抄録
1996年から2005年までの10年間に東京大学医学部附属病院耳鼻咽喉科専門外来を受診した声帯麻痺症例の中から,混合性喉頭麻痺を認めた症例を対象とし,検討を行った。期間中外来を受診した声帯麻痺は579例,平均年齢は56.4歳であった。このうち混合性喉頭麻痺は86例で,全体の14.9%,平均年齢は49.4歳であった。術後症例は51例 (59.3%) で,非術後症例は35例 (40.7%) であった。麻痺神経は,迷走神経のみが45例 (52.3%),迷走神経と舌下神経が19例 (22.1%) などであった。自然回復は14例 (16.3%) に認めた。

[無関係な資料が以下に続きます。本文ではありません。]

(** C10: what a handler is reported to reach.  For a handler whose body is in the source, the
    walk answers names, sorted and once each.  Each of them is a resource that the body refers
    to or that some body its calls lead to refers to: through functions, methods, variables
    that were given a function, and every implementation of an interface.  And every such
    resource is among them but those that calls lead to only through an object which the walk
    has marked in passing and does not follow, a function without a body here that a variable
    holds or that implements a method, such as a method of an interface held in a variable;
    where no such object leads anywhere the names are exactly the resources reached. *)
Theorem reach_lists objects scopes Implements LookupMethod r loaded handler path body :
  parseFuncPath handler = Ok path → bodyOf loaded path = Some body →
  ∃ names, reach objects scopes Implements LookupMethod r loaded handler = Ok names ∧
    StronglySorted String.le names ∧ NoDup names ∧
    (∀ name, name ∈ names → reported objects scopes Implements LookupMethod r body name) ∧
    (∀ name, surely_reported objects scopes Implements LookupMethod r body name → name ∈ names) ∧
    (followable objects scopes Implements LookupMethod r →
     ∀ name, name ∈ names ↔ reported objects scopes Implements LookupMethod r body name).
Proof.
  intros Hpath Hbody. unfold reach. rewrite Hpath, Hbody. eexists. split; [done|].
  split_and!; [apply sort_strings_sorted|apply sort_strings_NoDup, NoDup_elements|..].
  - intros name. rewrite elem_of_sort_strings, elem_of_elements. apply walk_only.
  - intros name. rewrite elem_of_sort_strings, elem_of_elements. apply walk_all.
  - intros Hf name. rewrite elem_of_sort_strings, elem_of_elements.
    split; [apply walk_only|]. intros H%reported_surely; [|done]. by apply walk_all.
Qed.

手術治療は24例 (27.9%) に施行し,披裂軟骨内転術,輪状咽頭筋切断術などを単独または組み合わせで行った。
混合性喉頭麻痺症例は,声帯麻痺症例と比較し平均年齢が低い結果であった。麻痺の原因は頭部手術後が多く,過去の報告より著明に増加していた。手術治療は28%に施行され,症状の改善を得た。個々の症例において麻痺神経,麻痺の程度を正しく評価し,症状の改善が期待される例には,手術治療も考慮すべきと考えられた。